(** * ClickUp task service: custom fields module, service facade, entry point

    A shallow embedding of [task-custom-fields.ts], of the [TaskService]
    facade and of the program entry point [main], together with the
    properties their specification states about them.

    Asynchronous methods are functions in a state-and-exception monad
    [Async W]: a computation takes the state of the outside world (the
    ClickUp workspace, the requests issued so far, the operation log) and
    gives back either the value its promise is fulfilled with or the value
    it is rejected with, and the new state of the world. *)

From stdpp Require Import base option list strings gmap.
From Stdlib Require Import Ascii ZArith.

Set Warnings "-register-all".
Unset Elimination Schemes.

(** ** JavaScript values and objects *)

(** The untyped payloads ([value: any]) that travel through this layer. *)
Inductive JsValue : Type :=
| JUndefined
| JNull
| JBool (b : bool)
| JNumber (n : Z)
| JString (s : string)
| JArray (items : list JsValue)
| JObject (props : list (string * JsValue))
| JNative (name : string).

(** A [Record<string, any>] is a plain object: its own properties are a
    finite map, and it inherits the properties of [Object.prototype]. *)
Definition Object_prototype_keys : list string :=
  [ "constructor"; "__defineGetter__"; "__defineSetter__"; "hasOwnProperty";
    "__lookupGetter__"; "__lookupSetter__"; "isPrototypeOf";
    "propertyIsEnumerable"; "toString"; "valueOf"; "__proto__";
    "toLocaleString" ].

Definition inherited (key : string) : bool :=
  bool_decide (key ∈ Object_prototype_keys).

(** [key in obj]: true for own and for inherited properties. *)
Definition js_in (key : string) (obj : gmap string JsValue) : bool :=
  match obj !! key with
  | Some _ => true
  | None => inherited key
  end.

(** [obj[key]]: the own property, else the inherited one, else [undefined]. *)
Definition js_get (obj : gmap string JsValue) (key : string) : JsValue :=
  match obj !! key with
  | Some v => v
  | None =>
      if inherited key then JNative ("Object.prototype." +:+ key)
      else JUndefined
  end.

(** The double quote character, and a string between double quotes. *)
Definition dquote : string := String (Ascii.ascii_of_nat 34) EmptyString.

Definition quoted (s : string) : string := dquote +:+ s +:+ dquote.

(** [hay.includes(needle)] *)
Fixpoint includes (needle hay : string) : bool :=
  String.prefix needle hay ||
  match hay with
  | EmptyString => false
  | String _ rest => includes needle rest
  end.
(** * unicode_decoder.py: the escape decoder and the file pipeline

    A shallow embedding of [src/unicode_decoder.py].

    - A Python [str] is a sequence of Unicode code points: [pystr := list N].
    - Exceptions and [print] are made explicit by a small exception/console
      monad [M]: a computation yields [Return v] or [Raise e] together with
      the lines it printed.
    - [re.sub] and [str.replace] are written as the left-to-right scans they
      perform for the three fixed patterns of the program.
    - The directory is a finite map from file names to file nodes. *)

From Stdlib Require Import NArith List String Ascii Bool Lia.
From stdpp Require Import base option list gmap.
(** C9.  With no generic type, [CastToArrayList] returns the raw value of the
    MIME value in a sequence of one element, and no error.  With generic
    types, it looks up the resolver of the first one, calls it on the MIME
    value with that name and no generic types, and returns the resolved value
    in a sequence of one element, or the error of the resolver; a panic of
    the resolver, or of calling the nil resolver of a registry with no
    default, is passed on. *)
Theorem CastToArrayList_wraps_one_element (reg : gmap string TypedValueResolver) (mimeV : MIMEValue) :
  CastToArrayList reg [] mimeV = Return [Value mimeV] None ∧
  ∀ typeClass genericTypes,
    CastToArrayList reg (typeClass :: genericTypes) mimeV =
    match LoadTypedValueResolver reg typeClass with
    | None => Panic
    | Some resolver =>
        match call reg resolver typeClass [] mimeV with
        | Panic => Panic
        | Return _ (Some err) => Return [] (Some err)
        | Return v None => Return [v] None
        end
    end.
Proof.
  split; [by simp CastToArrayList|].
  intros typeClass genericTypes. simp CastToArrayList.
  destruct (LoadTypedValueResolver reg typeClass) as [[f|]|]; simpl;
    by simp CastToArrayList.
Qed.

End Resolvers.

(** *** Examples, with the libraries of [Sample] *)

#[local] Existing Instances Sample.library Sample.names.

Example resolve_int :
  resolve (init ∅) "int" [] (mkMIMEValue "go:text" (VString "42"))
  = Return (VInt 42) None.
Proof. reflexivity. Qed.

Example resolve_slice_of_string :
  resolve (init ∅) "slice" ["string"] (mkMIMEValue "go:text" (VString "x"))
  = Return (VSlice [VString "x"]) None.
Proof. reflexivity. Qed.

Example transcode_form :
  JSONBytesFromQueryString "a=1&a=2&b=3"
  = Return (Sample.text "{'a':['1','2'],'b':'3'}") None.
Proof. vm_compute. reflexivity. Qed.

Lemma JSONBytesFromQueryString_renders_witness :
  JSONBytesFromQueryString "a=1&a=2&b=3"
  = Return (json_object (json_member <$> map_to_list Sample.example_values)) None ∧
  (JSONBytesFromQueryString "a=1&a=2&b=3"
   = Return (Sample.text "{'a':['1','2'],'b':'3'}") None ∨
   JSONBytesFromQueryString "a=1&a=2&b=3"
   = Return (Sample.text "{'b':'3','a':['1','2']}") None).
Proof.
  assert (Hparse : url_ParseQuery "a=1&a=2&b=3" = (Sample.example_values, None))
    by (vm_compute; reflexivity).
  assert (Hne : map_Forall (λ (_ : string) (values : list string), values ≠ [])
                  Sample.example_values).
  { apply map_Forall_insert_2; [discriminate|].
    apply map_Forall_insert_2; [discriminate|]. apply map_Forall_empty. }
  destruct (JSONBytesFromQueryString_renders "a=1&a=2&b=3"
              Sample.example_values Hparse Hne (reflexivity _))
    as (H1 & _ & _ & _ & H5).
  split; [exact H1|exact (H5 eq_refl)].
Defined.

Lemma unknown_type_resolves_to_descriptor_witness :
  LoadTypedValueResolver (init ∅) "com.foo.Bar" = Some defaultResolver ∧
  ∃ descriptor : gmap string Go.value,
    resolve (init ∅) "com.foo.Bar" ["T"] (mkMIMEValue "go:text" (VString "x"))
    = Return (VStringMap descriptor) None ∧
    descriptor !! "class" = Some (VString "com.foo.Bar") ∧
    descriptor !! "generic" = Some (VStrings ["T"]) ∧
    descriptor !! "value" = Some (VMIMEValue "go:text" (VString "x")) ∧
    dom descriptor = {[ "class"; "generic"; "value" ]}.
Proof.
  apply (unknown_type_resolves_to_descriptor ∅ "com.foo.Bar" ["T"]
           (mkMIMEValue "go:text" (VString "x"))).
  vm_compute. reflexivity.
Defined.

Lemma numeric_resolvers_never_fail_witness :
  resolve (init ∅) "int" [] (mkMIMEValue "go:text" (VString "42"))
  = Return (VInt 42) None ∧
  resolve (init ∅) "int" [] (mkMIMEValue "go:text" (VString "4x2"))
  = Return (VInt 0) None.
Proof.
  assert (Hint : "int" ∉ declared_names).
  { unfold declared_names. rewrite !not_elem_of_cons, elem_of_nil.
    repeat split; (discriminate || tauto). }
  destruct (@numeric_resolvers_never_fail Sample.library Sample.names)
    as (_ & H42 & Hbad).
  split.
  - apply (H42 ∅ [] Hint). reflexivity.
  - apply (Hbad ∅ [] "4x2" (fmt_Errorf "unable to cast to int") Hint). reflexivity.
Defined.

End SupportSpec.

(** ** More on the filter registry: what is registered, lookups, the order *)

Module ExtFacts.
Import Ext.

(** The filters that a sequence of calls registers as global ones, and as
    selective ones, in the order of the calls. *)
Definition global_filters (cs : list call) : list Filter :=
  omap (λ c, match c with
             | CallStoreGlobalFilter (AFilter f) => Some f
             | _ => None
             end) cs.

Definition selective_filters (cs : list call) : list Filter :=
  omap (λ c, match c with
             | CallStoreSelectiveFilter (AFilter f) => Some f
             | _ => None
             end) cs.

Lemma findFilter_None filterId l :
  findFilter filterId l = None ↔
  ∀ w, w ∈ l → TypeId (filter w) ≠ filterId.
Proof.
  induction l as [|w l IH]; simpl.
  - split; [|done]. intros _ w Hw. by apply elem_of_nil in Hw.
  - case_decide as Hid.
    + split; [done|]. intros H. destruct (H w); [by left|done].
    + rewrite IH. split.
      * intros H w' [->|Hw']%elem_of_cons; [congruence|by apply H].
      * intros H w' Hw'. apply H. by right.
Qed.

******************************

### Work to be completed
Transcribe the lines above between the line holding "Definition js_in (key" and the line holding "(** [obj[key]]: the", inclusive, exactly as they stand and with nothing added.

### Result of this exercise
Definition js_in (key : string) (obj : gmap string JsValue) : bool :=
  match obj !! key with
  | Some _ => true
  | None => inherited key
  end.

(** [obj[key]]: the own property, else the inherited one, else [undefined]. *)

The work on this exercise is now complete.